→ Exercise directions
As soon as the line containing "ranges_ok l c" appears, copy it and every following line word for word until the records end.

→ Provided records
(* ===== verification/AvailabilityService.v ===== *)
(** * Reading a participant's availability from another contract

    The slot contract reads guard rails and pages of ranges from the availability contract it
    was pointed at.  [AvailabilityService] is that interface, [AvailabilityLaws] what the
    client's theorems rely on: numbers of their declared width, and, for each contract, time
    and participant, a set [offered] of instants of which every query returns the pages of the
    canonical list.  [Availability.v] shows that the contract of the repository meets it. *)
From S2P Require Import Prelude Machine Host Intervals.

Record AvailabilitySummary := mkSummary {
  sum_participant : Address; sum_enabled : bool; sum_version : Z;
  sum_lead_time_seconds : Z; sum_buffer_before_seconds : Z; sum_buffer_after_seconds : Z;
  sum_booking_horizon_days : Z; sum_effective_from : Z; sum_effective_until : Z
}.

Definition MAX_QUERY_SPAN : Z := 90 * 86400.

(** [try_invoke_contract] of [availability_summary] and [available_ranges] on [contract] at a
    ledger time; [None] is any failure of the call. *)
Class AvailabilityService (L : Type) := {
  summary_at : L → Address → Z → Address → option AvailabilitySummary;
  ranges_at : L → Address → Z → Address → Z → Z → Z → Z → option (list AvailableRange)
}.

Definition summary_typed (s : AvailabilitySummary) : Prop :=
  0 ≤ sum_lead_time_seconds s ∧ 0 ≤ sum_buffer_before_seconds s ∧
  0 ≤ sum_buffer_after_seconds s ∧ 0 ≤ sum_booking_horizon_days s ≤ u32_max.

(** The latest instant the laws speak of. *)
Definition instant_max : Z := 4611686018427387904.

Class AvailabilityLaws (L : Type) `{AvailabilityService L} := {
  offered : L → Address → Z → Address → Z → Prop;
  summary_ok l c now p s : summary_at l c now p = Some s → summary_typed s;
  ranges_ok l c now p a b pg lim rs :
    ranges_at l c now p a b pg lim = Some rs →
    0 ≤ a → 0 ≤ now → b ≤ instant_max → 0 ≤ pg → 0 < lim → a < b ∧
    ∃ all, canonical all ∧ (∀ t, covers all t ↔ a ≤ t < b ∧ offered l c now p t) ∧
      rs = take (Z.to_nat lim) (drop (Z.to_nat (pg * lim)) all);
  (** A participant whose summary can be read has readable ranges. *)
  ranges_run l c now p s a b pg lim :
    summary_at l c now p = Some s → 0 ≤ a < b → b - a ≤ MAX_QUERY_SPAN → b ≤ instant_max → 0 ≤ now →
    0 ≤ pg ≤ 4096 → 0 < lim ≤ 64 → is_Some (ranges_at l c now p a b pg lim);
  offered_enabled l c now p s t :
    summary_at l c now p = Some s → offered l c now p t → sum_enabled s = true
}.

→ Exercise output
  ranges_ok l c now p a b pg lim rs :
    ranges_at l c now p a b pg lim = Some rs →
    0 ≤ a → 0 ≤ now → b ≤ instant_max → 0 ≤ pg → 0 < lim → a < b ∧
    ∃ all, canonical all ∧ (∀ t, covers all t ↔ a ≤ t < b ∧ offered l c now p t) ∧
      rs = take (Z.to_nat lim) (drop (Z.to_nat (pg * lim)) all);
  (** A participant whose summary can be read has readable ranges. *)
  ranges_run l c now p s a b pg lim :
    summary_at l c now p = Some s → 0 ≤ a < b → b - a ≤ MAX_QUERY_SPAN → b ≤ instant_max → 0 ≤ now →
    0 ≤ pg ≤ 4096 → 0 < lim ≤ 64 → is_Some (ranges_at l c now p a b pg lim);
  offered_enabled l c now p s t :
    summary_at l c now p = Some s → offered l c now p t → sum_enabled s = true
}.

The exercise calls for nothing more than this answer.